**TASK BRIEF:**
Somewhere below are a line with "(* ===== verification/PlanStoreFacts.v" and a later line with "steady_dispatches : db_dispatches". Output exactly those lines and all lines between them.

___ EXTRACTED ENTRIES ___

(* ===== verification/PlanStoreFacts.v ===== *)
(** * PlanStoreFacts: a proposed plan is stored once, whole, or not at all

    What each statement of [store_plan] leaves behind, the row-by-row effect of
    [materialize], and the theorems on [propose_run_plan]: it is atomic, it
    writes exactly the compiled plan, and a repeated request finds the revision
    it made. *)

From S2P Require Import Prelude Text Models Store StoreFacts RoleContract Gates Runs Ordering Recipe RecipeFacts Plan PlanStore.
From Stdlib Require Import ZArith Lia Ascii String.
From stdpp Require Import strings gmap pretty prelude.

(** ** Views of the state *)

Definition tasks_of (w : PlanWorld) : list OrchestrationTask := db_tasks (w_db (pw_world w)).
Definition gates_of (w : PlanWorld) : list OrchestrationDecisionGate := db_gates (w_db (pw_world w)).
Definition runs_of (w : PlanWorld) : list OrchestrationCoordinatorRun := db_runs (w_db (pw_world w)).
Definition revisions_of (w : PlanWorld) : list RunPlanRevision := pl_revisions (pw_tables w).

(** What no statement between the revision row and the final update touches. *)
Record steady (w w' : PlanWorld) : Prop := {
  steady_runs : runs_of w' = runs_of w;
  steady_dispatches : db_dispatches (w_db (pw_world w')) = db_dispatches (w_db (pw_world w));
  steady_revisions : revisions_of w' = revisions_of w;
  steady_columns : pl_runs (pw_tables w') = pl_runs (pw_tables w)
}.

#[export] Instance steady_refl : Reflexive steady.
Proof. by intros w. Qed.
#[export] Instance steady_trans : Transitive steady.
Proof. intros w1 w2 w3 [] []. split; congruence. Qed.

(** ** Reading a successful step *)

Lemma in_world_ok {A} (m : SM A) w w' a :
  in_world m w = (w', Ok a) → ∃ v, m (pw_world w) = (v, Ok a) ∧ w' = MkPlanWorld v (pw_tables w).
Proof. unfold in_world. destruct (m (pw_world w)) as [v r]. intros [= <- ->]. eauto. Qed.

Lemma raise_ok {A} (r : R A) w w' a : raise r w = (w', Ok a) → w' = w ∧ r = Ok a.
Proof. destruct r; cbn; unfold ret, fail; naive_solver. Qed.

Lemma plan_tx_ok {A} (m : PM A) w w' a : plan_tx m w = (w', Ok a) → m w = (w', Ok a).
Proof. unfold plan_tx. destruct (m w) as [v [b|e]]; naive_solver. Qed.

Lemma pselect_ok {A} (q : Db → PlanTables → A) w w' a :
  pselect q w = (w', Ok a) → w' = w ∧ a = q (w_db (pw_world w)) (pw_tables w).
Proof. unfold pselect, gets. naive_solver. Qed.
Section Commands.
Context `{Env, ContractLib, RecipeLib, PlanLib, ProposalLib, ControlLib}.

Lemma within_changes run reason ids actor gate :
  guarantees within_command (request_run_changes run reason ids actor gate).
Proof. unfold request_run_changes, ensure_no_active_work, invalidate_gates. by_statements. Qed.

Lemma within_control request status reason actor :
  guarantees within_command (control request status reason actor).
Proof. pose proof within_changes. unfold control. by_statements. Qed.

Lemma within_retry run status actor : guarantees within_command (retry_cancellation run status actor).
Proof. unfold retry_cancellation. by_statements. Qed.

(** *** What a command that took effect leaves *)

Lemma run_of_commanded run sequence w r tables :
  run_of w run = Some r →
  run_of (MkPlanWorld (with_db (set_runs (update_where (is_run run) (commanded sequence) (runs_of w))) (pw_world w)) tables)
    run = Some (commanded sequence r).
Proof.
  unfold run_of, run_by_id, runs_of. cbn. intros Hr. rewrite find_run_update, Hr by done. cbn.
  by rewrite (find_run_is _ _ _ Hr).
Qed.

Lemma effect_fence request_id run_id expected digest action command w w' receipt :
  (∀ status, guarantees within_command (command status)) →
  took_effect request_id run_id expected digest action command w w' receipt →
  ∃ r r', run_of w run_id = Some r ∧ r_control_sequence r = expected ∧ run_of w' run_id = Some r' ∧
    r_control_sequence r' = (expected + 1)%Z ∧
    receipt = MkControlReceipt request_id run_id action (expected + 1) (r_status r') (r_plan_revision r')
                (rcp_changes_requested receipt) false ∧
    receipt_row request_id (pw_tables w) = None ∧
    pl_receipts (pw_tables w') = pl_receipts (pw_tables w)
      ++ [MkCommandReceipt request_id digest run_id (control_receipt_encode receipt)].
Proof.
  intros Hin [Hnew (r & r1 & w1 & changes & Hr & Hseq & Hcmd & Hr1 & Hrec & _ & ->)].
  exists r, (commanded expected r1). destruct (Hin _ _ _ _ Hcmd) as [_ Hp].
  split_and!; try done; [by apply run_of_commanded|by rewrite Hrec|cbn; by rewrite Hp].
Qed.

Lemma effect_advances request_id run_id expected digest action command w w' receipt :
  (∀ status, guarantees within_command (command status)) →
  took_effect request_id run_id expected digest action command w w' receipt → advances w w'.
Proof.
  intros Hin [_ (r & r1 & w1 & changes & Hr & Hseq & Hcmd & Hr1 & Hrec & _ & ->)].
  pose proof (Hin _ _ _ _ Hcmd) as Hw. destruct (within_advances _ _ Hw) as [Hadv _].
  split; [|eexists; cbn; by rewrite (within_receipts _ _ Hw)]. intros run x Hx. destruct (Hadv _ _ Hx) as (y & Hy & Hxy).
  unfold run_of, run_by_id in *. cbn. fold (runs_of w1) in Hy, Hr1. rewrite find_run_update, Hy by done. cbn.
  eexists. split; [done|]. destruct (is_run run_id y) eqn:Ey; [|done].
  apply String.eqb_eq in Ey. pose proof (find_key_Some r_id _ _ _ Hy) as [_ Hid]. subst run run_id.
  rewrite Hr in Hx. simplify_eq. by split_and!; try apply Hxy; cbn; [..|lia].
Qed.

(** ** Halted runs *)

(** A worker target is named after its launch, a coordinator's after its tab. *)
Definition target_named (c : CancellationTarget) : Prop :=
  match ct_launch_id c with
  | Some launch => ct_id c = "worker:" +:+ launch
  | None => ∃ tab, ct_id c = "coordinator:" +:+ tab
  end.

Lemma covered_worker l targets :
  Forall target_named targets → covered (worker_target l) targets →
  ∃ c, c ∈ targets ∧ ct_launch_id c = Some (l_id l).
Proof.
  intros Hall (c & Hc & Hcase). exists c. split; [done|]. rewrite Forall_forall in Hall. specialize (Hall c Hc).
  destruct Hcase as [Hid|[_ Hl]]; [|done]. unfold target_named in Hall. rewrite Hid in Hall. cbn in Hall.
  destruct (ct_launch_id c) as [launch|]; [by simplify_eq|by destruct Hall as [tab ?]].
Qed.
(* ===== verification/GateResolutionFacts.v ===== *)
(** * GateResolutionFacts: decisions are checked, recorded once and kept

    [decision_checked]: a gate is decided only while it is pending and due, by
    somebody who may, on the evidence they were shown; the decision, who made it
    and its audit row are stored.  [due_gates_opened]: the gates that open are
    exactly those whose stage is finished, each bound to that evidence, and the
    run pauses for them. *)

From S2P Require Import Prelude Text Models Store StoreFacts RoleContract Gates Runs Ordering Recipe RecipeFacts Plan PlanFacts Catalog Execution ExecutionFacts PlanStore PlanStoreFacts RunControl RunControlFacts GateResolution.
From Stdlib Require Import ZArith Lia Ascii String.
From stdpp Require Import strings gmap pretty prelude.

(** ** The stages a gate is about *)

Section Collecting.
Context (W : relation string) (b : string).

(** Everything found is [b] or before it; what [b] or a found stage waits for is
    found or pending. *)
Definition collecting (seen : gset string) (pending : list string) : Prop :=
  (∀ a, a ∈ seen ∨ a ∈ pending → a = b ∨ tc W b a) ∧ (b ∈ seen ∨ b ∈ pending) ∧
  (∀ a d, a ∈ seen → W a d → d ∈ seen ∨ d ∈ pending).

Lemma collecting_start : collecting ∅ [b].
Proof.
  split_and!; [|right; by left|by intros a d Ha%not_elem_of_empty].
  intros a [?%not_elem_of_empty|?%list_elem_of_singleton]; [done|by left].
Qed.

___
___ EXTRACTED ENTRIES ___

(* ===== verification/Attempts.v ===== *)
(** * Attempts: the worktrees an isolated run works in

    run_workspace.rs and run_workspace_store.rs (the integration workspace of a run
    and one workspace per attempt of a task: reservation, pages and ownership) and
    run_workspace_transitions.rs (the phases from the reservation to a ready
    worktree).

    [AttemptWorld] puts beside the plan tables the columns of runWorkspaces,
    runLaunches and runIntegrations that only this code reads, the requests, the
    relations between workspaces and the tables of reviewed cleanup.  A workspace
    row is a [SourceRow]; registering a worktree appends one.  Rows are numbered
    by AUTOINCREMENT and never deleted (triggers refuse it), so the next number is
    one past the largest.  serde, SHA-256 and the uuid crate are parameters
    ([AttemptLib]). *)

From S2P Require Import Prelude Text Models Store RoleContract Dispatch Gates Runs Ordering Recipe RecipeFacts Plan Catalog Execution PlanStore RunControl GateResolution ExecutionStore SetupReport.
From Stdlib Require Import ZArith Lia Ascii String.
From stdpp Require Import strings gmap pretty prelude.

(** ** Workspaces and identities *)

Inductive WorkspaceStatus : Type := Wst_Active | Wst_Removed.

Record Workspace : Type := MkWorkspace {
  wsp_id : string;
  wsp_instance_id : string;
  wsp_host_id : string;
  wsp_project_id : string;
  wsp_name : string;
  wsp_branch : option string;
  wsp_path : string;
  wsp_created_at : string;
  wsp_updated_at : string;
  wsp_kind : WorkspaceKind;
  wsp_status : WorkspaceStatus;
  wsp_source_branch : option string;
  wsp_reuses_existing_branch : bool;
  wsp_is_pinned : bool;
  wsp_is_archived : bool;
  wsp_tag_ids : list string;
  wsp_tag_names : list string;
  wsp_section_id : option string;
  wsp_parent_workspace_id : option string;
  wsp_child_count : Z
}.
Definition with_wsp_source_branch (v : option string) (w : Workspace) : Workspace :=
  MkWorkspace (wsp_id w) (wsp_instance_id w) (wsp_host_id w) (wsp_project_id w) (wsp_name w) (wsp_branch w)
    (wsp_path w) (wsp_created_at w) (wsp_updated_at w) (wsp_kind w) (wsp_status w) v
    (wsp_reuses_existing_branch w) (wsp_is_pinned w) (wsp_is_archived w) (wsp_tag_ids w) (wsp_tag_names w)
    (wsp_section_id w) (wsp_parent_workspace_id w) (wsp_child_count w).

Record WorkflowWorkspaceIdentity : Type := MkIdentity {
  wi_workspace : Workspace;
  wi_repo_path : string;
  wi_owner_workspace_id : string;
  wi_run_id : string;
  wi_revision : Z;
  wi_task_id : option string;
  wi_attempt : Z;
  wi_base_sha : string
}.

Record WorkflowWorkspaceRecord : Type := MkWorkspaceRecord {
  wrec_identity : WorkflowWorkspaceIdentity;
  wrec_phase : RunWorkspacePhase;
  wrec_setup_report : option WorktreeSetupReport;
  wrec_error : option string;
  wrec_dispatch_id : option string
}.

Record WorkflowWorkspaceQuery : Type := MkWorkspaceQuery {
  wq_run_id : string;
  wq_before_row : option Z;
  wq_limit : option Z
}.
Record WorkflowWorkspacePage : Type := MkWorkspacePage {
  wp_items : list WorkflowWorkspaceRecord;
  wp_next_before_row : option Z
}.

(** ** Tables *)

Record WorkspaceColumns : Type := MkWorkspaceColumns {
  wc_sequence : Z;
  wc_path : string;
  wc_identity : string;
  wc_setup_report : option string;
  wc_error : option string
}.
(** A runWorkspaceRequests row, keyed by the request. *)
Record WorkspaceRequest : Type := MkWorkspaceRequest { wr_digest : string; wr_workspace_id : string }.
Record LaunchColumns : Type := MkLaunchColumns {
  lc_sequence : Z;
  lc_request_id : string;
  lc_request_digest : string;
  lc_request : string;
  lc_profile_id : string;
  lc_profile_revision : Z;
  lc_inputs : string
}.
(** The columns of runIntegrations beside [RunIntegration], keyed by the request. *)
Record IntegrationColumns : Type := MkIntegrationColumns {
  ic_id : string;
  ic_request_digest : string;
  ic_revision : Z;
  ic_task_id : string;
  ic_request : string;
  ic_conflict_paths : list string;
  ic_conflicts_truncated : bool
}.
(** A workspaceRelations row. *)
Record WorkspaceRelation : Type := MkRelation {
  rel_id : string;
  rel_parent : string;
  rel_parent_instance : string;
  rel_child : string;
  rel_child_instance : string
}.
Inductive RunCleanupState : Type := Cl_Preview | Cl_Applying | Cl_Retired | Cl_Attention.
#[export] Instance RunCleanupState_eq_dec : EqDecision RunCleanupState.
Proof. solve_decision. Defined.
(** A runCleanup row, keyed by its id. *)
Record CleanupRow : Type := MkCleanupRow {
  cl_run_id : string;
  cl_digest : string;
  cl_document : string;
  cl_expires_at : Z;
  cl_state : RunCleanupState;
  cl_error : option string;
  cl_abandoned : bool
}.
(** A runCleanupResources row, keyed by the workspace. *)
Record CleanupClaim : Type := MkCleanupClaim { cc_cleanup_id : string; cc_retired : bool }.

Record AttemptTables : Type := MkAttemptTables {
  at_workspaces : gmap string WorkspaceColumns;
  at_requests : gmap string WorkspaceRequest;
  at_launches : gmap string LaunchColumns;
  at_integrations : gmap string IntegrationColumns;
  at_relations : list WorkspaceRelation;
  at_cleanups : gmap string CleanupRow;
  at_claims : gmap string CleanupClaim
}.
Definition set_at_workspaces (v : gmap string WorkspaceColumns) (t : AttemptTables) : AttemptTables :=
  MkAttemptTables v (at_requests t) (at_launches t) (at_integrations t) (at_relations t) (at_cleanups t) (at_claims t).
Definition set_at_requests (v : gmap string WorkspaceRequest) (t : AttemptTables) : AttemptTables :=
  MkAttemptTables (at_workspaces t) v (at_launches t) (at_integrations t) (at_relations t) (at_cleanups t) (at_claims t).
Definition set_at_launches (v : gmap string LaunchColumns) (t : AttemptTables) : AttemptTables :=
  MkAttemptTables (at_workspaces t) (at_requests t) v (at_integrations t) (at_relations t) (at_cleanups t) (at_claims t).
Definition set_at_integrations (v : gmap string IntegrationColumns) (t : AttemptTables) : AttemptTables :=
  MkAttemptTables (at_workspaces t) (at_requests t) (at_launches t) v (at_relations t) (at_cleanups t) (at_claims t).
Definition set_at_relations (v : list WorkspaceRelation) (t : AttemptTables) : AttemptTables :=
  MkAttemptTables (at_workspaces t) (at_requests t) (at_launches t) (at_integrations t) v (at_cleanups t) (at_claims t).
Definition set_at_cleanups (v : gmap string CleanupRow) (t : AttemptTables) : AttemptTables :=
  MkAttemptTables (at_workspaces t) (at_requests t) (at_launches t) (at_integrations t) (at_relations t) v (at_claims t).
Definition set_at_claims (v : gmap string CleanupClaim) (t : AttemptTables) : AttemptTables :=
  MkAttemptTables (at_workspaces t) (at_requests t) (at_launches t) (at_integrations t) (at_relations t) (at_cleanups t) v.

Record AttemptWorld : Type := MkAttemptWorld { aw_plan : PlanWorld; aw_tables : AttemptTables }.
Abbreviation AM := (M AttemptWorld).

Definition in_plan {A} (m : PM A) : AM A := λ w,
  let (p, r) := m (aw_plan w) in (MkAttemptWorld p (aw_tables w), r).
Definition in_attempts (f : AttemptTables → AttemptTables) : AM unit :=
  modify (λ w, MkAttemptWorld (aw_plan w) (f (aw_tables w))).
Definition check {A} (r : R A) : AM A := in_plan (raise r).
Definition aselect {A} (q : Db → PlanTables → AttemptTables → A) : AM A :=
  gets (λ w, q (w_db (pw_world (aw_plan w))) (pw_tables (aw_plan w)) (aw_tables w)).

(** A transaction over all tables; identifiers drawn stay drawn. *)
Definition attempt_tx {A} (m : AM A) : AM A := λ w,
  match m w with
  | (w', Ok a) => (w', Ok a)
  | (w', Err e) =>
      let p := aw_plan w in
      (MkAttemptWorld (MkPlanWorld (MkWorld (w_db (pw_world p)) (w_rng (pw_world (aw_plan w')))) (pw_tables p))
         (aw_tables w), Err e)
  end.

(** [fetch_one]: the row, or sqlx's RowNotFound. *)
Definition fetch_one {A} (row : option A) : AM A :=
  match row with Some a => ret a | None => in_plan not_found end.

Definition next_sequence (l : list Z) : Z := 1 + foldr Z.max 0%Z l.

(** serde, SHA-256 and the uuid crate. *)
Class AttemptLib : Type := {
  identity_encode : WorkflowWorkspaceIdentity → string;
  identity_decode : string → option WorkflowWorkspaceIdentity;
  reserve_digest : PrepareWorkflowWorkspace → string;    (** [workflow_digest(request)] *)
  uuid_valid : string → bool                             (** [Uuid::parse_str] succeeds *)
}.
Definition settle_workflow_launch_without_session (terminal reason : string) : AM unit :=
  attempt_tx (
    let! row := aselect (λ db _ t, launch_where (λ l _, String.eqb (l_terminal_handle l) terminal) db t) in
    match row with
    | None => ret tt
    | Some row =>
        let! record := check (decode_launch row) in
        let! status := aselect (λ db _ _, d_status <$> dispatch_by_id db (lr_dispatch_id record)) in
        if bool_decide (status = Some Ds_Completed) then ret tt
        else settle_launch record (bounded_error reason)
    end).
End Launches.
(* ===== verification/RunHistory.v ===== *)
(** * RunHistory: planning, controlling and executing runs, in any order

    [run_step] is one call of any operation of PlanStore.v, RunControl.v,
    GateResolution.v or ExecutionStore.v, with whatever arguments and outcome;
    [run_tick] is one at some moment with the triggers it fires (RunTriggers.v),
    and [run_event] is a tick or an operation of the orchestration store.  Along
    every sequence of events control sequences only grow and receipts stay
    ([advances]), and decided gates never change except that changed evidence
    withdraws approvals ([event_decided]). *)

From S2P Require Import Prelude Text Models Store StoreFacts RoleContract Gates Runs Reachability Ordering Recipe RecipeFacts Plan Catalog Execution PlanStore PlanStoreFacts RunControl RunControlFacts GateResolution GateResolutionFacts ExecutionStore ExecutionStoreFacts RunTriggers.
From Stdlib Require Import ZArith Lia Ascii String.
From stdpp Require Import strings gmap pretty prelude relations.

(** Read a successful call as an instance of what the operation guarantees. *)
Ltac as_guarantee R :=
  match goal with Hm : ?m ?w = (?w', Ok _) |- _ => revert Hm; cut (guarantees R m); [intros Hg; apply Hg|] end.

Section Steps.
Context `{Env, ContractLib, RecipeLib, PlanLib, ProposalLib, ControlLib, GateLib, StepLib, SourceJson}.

___

**TASK ANSWER:**
(* ===== verification/PlanStoreFacts.v ===== *)
(** * PlanStoreFacts: a proposed plan is stored once, whole, or not at all

    What each statement of [store_plan] leaves behind, the row-by-row effect of
    [materialize], and the theorems on [propose_run_plan]: it is atomic, it
    writes exactly the compiled plan, and a repeated request finds the revision
    it made. *)

From S2P Require Import Prelude Text Models Store StoreFacts RoleContract Gates Runs Ordering Recipe RecipeFacts Plan PlanStore.
From Stdlib Require Import ZArith Lia Ascii String.
From stdpp Require Import strings gmap pretty prelude.

(** ** Views of the state *)

Definition tasks_of (w : PlanWorld) : list OrchestrationTask := db_tasks (w_db (pw_world w)).
Definition gates_of (w : PlanWorld) : list OrchestrationDecisionGate := db_gates (w_db (pw_world w)).
Definition runs_of (w : PlanWorld) : list OrchestrationCoordinatorRun := db_runs (w_db (pw_world w)).
Definition revisions_of (w : PlanWorld) : list RunPlanRevision := pl_revisions (pw_tables w).

(** What no statement between the revision row and the final update touches. *)
Record steady (w w' : PlanWorld) : Prop := {
  steady_runs : runs_of w' = runs_of w;
  steady_dispatches : db_dispatches (w_db (pw_world w')) = db_dispatches (w_db (pw_world w));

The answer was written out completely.